▶ [The data]:
Lemma send_inv_accepted f id c off :
  send_inv f -> fcm_streamFlowController f !! id = Some c -> send_inv (accepted f id c off).
Proof.
  intros Hf E. rewrite accepted_updated. apply (send_inv_same f id c); [done..|].
  by destruct (fc_contributesToConnection c).
Qed.

Lemma send_inv_grown f f' : manager_grown f f' -> send_inv f -> send_inv f'.
Proof.
  intros Hg [Hi Hs Hc Hsum]. pose proof Hg as [Ep Hst Hcn]. split; rewrite ?Ep; [done| | |].
  - intros id c' E'. specialize (Hst id). rewrite E' in Hst. inversion Hst as [c ? Hcc E|]; subst.
    eapply grown_sender; [done|]. by apply (Hs id).
  - by eapply grown_sender.
  - unfold slack in *. rewrite (total_grown _ f f' Hg) by (by intros ?? []).
    by rewrite (gr_sent _ _ Hcn).
Qed.

Lemma send_inv_new f id b :
  send_inv f -> fcm_streamFlowController f !! id = None ->
  send_inv (f <| fcm_streamFlowController :=
    <[id := newFlowController id b (fcm_connectionParameters f)]> (fcm_streamFlowController f) |>).
Proof.
  intros [Hi Hs Hc Hsum] E. set (c := newFlowController id b (fcm_connectionParameters f)).
  assert (Ec : fc_bytesSent c = 0 /\ fc_sendWindow c = 0)
    by (subst c; unfold newFlowController; by destruct (id =? 0)).
  destruct Ec as [E1 E2]. split; [done| |done|].
  - apply map_Forall_insert_2; [|done]. specialize (Hi c).
    split; rewrite ?getSendWindow_unset by done; fc_fields; lia.
  - unfold slack in *. fc_fields. rewrite total_insert by done. unfold counted_by. rewrite E1.
    destruct (fc_contributesToConnection c); lia.
Qed.

Lemma send_inv_remove f id :
  send_inv f ->
  send_inv (f <| fcm_streamFlowController := delete id (fcm_streamFlowController f) |>).
Proof.
  intros [Hi Hs Hc Hsum]. split; [done|by apply map_Forall_delete|done|].
  unfold slack in *. fc_fields. destruct (fcm_streamFlowController f !! id) as [c|] eqn:E;
    [|by rewrite delete_id].
  rewrite (total_delete fc_bytesSent _ _ c E) in Hsum. destruct (Hs id c E).
  unfold counted_by in Hsum. destruct (fc_contributesToConnection c); lia.
Qed.

Lemma send_inv_send f id n :
  send_inv f -> send_ok (OpSend id n) f -> send_inv (snd (AddBytesSent id n f)).
Proof.
  intros Hf [Hn Hsize]. pose proof Hf as [_ Hs Hc _].
  change (AddBytesSent id n) with (stream_op id (fun c => fc_AddBytesSent c n) (fun c => fc_AddBytesSent c n)).
  rewrite stream_op_result. unfold SendWindowSize, getFlowController, ContributesToConnection in Hsize.
  unfold_go. destruct (fcm_streamFlowController f !! id) as [c|] eqn:E; [|done]. cbn [fst snd] in *.
  specialize (Hsize _ eq_refl). specialize (Hs id c E). destruct (fc_contributesToConnection c) eqn:Eb.
  - rewrite MinByteCount_min in Hsize.
    destruct (send_size _ c n Hs Hn) as [H1 H2]; [lia|]. destruct (send_size _ _ n Hc Hn) as [H3 H4]; [lia|].
    apply (send_inv_updated f id c); [done..|]. unfold moves_with. rewrite Eb. lia.
  - destruct (send_size _ c n Hs Hn) as [H1 H2]; [lia|].
    apply (send_inv_updated f id c); [done..|]. unfold moves_with. rewrite Eb. lia.
Qed.

Lemma send_inv_retrans f id n : send_inv f -> send_inv (snd (AddBytesRetrans id n f)).
Proof.
  intros Hf. change (AddBytesRetrans id n) with
    (stream_op id (fun c => fc_AddBytesRetrans c n) (fun c => fc_AddBytesRetrans c n)).
  rewrite stream_op_result. destruct (fcm_streamFlowController f !! id) as [c|] eqn:E; [|done].
  apply (send_inv_same f id c); [done..|]. by destruct (fc_contributesToConnection c).
Qed.

Lemma send_inv_window f id off :
  send_inv f -> send_ok (OpWindow id off) f -> send_inv (snd (UpdateWindow id off f)).
Proof.
  intros Hf [Hb Hoff]. pose proof Hf as [Hi Hs Hc Hsum]. rewrite UpdateWindow_result.
  destruct (id =? 0).
  - destruct (UpdateSendWindow_ok _ _ off Hc) as [H _]; [by split; [apply Hoff|]|].
    assert (E : fc_bytesSent (snd (UpdateSendWindow (fcm_connFlowController f) off))
      = fc_bytesSent (fcm_connFlowController f)) by (unfold UpdateSendWindow; by destruct (_ <? _)).
    destruct (UpdateSendWindow _ _) as [b c]. cbn [snd] in *. split; [done..|].
    unfold slack in *. fc_fields. lia.
  - destruct (fcm_streamFlowController f !! id) as [c|] eqn:E; [|done].
    destruct (UpdateSendWindow_ok _ c off (Hs id c E)) as [H _]; [by split; [apply Hoff|]|].
    assert (Ec : fc_bytesSent (snd (UpdateSendWindow c off)) = fc_bytesSent c /\
      fc_contributesToConnection (snd (UpdateSendWindow c off)) = fc_contributesToConnection c)
      by (unfold UpdateSendWindow; by destruct (_ <? _)).
    destruct (UpdateSendWindow c off) as [b c']. cbn [snd] in *. destruct Ec as [E1 E2].
    apply (send_inv_updated f id c); [done..|]. unfold moves_with. rewrite E1.
    destruct (fc_contributesToConnection c); lia.
Qed.
(** A frame is stored in the gap it fills. *)
Lemma store_inv s before gap after passed endGap after' start end_ fr :
  sorter_inv s -> sfs_gaps s = before ++ gap :: after -> gap :: after = passed ++ endGap :: after' ->
  bi_Start gap <= start < bi_End gap -> start < end_ -> bi_Start endGap < end_ <= bi_End endGap ->
  (after' = [] -> end_ < bi_End endGap) ->
  sf_Offset fr = start -> StreamFrame_DataLen fr = end_ - start -> carries fr ->
  let gaps := before ++ filled start end_ gap endGap ++ after' in
  sorter_inv (s <| sfs_queuedFrames := <[start := fr]> (delete_ends passed (sfs_queuedFrames s)) |>
                <| sfs_gaps := gaps |>) /\
  forall x, in_gaps x gaps <-> in_gaps x (sfs_gaps s) /\ ~ (start <= x < end_).
Proof.
  intros [Hsz Hpos Hok Hq Hch] Eg Heq Hs Hse He Hlast Eo El Hc gaps. rewrite Eg in Hok, Hch.
  destruct (gaps_ok_suffix _ _ _ _ Hok) as (lo & Hlo & Hok1 & Hbefore).
  destruct (fill_order lo passed gap endGap after after' Hok1 Heq) as (Ho1 & Ho2 & Ho3 & Ho4).
  assert (Hin : forall x, in_gaps x gaps <-> in_gaps x (sfs_gaps s) /\ ~ (start <= x < end_)).
  { intros x. rewrite Eg. subst gaps. unfold in_gaps. rewrite (Exists_app _ before), (Exists_app _ before).
    fold (in_gaps x (filled start end_ gap endGap ++ after')) (in_gaps x (gap :: after)).
    rewrite (fill_in_gaps lo passed gap endGap after after' Hok1 Heq start end_ Hs He).
    assert (Exists (in_gap x) before -> x < start); [|intuition lia].
    intros (g & Hg & Hx)%Exists_exists. rewrite Forall_forall in Hbefore. specialize (Hbefore g Hg).
    apply gaps_ok_head in Hok1. unfold in_gap in Hx. lia. }
  split; [|done]. split; cbn; fold gaps; [done|done| | |].
  - eapply gaps_ok_replace; [done|].
    by apply (fill_gaps_ok lo passed gap endGap after after').
  - apply map_Forall_insert_2.
    + split; [done|done|]. intros x Hx Hx'. apply Hin in Hx' as [_ Hx']. lia.
    + intros o f E. apply (queued_ok_fewer (sfs_gaps s)); [intros x Hx; by apply Hin|]. apply Hq.
      by eapply lookup_weaken, delete_ends_subseteq.
  - apply (chains_replace (sfs_queuedFrames s) (<[start := fr]> (delete_ends passed (sfs_queuedFrames s)))
      0 _ before gap after _ Hok); [| |exact Hch].
    + intros k Hk. rewrite lookup_insert_ne by lia. apply delete_ends_ne.
      eapply Forall_impl; [exact (fill_ends _ _ _ _ _ _ Hok1 Heq)|]. cbn beta. lia.
    + intros from _ Hfrom. eapply fill_chains; [done|done|lia|lia|done|done| |done].
      rewrite Heq, app_assoc in Hch. by apply chains_suffix in Hch.
Qed.
Lemma iterate_round_robin_visit rest i n start m x :
  (forall k id, rest !! k = Some id ->
     sm_openStreams m !! Z.to_nat (u32 (i + Z.of_nat k + start) mod n) = Some id) ->
  Forall (fun id => is_Some (sm_streams m !! id)) rest -> keyed (sm_streams m) ->
  0 < n < 2147483648 -> 0 <= sm_roundRobinIndex m <= n ->
  iterate_round_robin (stream_lambda g) (length rest) i n start (m, x) =
    let '(c, streams', x', v) := visit g (filter (fun id => prioritized id = false) rest) (sm_streams m) x in
    (Ok None, (m <| sm_streams := streams' |> <| sm_roundRobinIndex := advance n (sm_roundRobinIndex m) v |>, x')).
Proof.
  revert i m x. induction rest as [|id rest IH]; intros i m x Hl Hs Hk Hn Hi; cbn [length iterate_round_robin].
  { cbn. by destruct m. }
  apply Forall_cons in Hs as [[s Es] Hs]. erewrite run_bind_ok by reflexivity. cbn beta iota.
  specialize (Hl 0%nat id eq_refl) as Hl0. rewrite Z.add_0_r in Hl0. rewrite Hl0.
  assert (Hl' : forall k id, rest !! k = Some id ->
     sm_openStreams m !! Z.to_nat (u32 (i + 1 + Z.of_nat k + start) mod n) = Some id).
  { intros k j Hj. rewrite <- (Hl (S k) j Hj). do 4 f_equal. lia. }
  fold (prioritized id). destruct (prioritized id) eqn:Ep.
  { rewrite filter_cons_False by congruence. by apply IH. }
  rewrite filter_cons_True by done. cbn [visit]. rewrite Es.
  pose proof (iterateFunc_lambda m x id s Es (Hk _ _ Es)) as E. pose proof (g_id s x) as Hg.
  destruct (g s x) as [c [s' x']]. cbn in Hg. erewrite run_bind_ok by exact E. cbn beta iota.
  erewrite run_bind_ok by reflexivity. sm_fields. rewrite u32_small by lia. destruct c.
  - rewrite IH; sm_fields; [|exact Hl'| | |done|].
    + destruct (visit g _ _ x') as [[[c st] y] v]. by rewrite (advance_cons _ _ id) by lia.
    + eapply Forall_impl; [exact Hs|]. intros j Hj. cbn. destruct (decide (j = id)) as [->|Hne];
        [by rewrite lookup_insert_eq|by rewrite lookup_insert_ne].
    + apply map_Forall_insert_2; [|done]. rewrite Hg. by apply Hk.
    + pose proof (Z.mod_pos_bound (sm_roundRobinIndex m + 1) n). lia.
  - done.
Qed.

(** Streams 1 and 3, where they are open. *)
Lemma iterate_prioritized_visit ids m x :
  keyed (sm_streams m) ->
  iterate_prioritized (stream_lambda g) ids (m, x) =
    let '(c, streams', x', _) := visit g ids (sm_streams m) x in
    (Ok (if c : bool then None else Some None), (m <| sm_streams := streams' |>, x')).
Proof.
  revert m x. induction ids as [|id ids IH]; intros m x Hk; cbn [iterate_prioritized visit]; [by destruct m|].
  destruct (sm_streams m !! id) as [s|] eqn:Es.
  - pose proof (iterateFunc_lambda m x id s Es (Hk _ _ Es)) as E. pose proof (g_id s x) as Hg.
    destruct (g s x) as [c [s' x']]. cbn in Hg. erewrite run_bind_ok by exact E. cbn beta iota. destruct c; [|done].
    rewrite IH; sm_fields.
    + by destruct (visit g ids _ x') as [[[c st] y] v].
    + apply map_Forall_insert_2; [|done]. rewrite Hg. by apply Hk.
  - erewrite run_bind_ok by (unfold iterateFunc; erewrite run_bind_ok by reflexivity; cbn beta iota; by rewrite Es).
    cbn beta iota. rewrite decide_True by done. by apply IH.
Qed.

▶ [Work required]: Reproduce exactly, and only, the part of the listing above that begins at the line with "rewrite (fill_in_gaps lo" and goes on through the line with "intros (g &".

▶ [Result of the exercise]:
    rewrite (fill_in_gaps lo passed gap endGap after after' Hok1 Heq start end_ Hs He).
    assert (Exists (in_gap x) before -> x < start); [|intuition lia].
    intros (g & Hg & Hx)%Exists_exists. rewrite Forall_forall in Hbefore. specialize (Hbefore g Hg).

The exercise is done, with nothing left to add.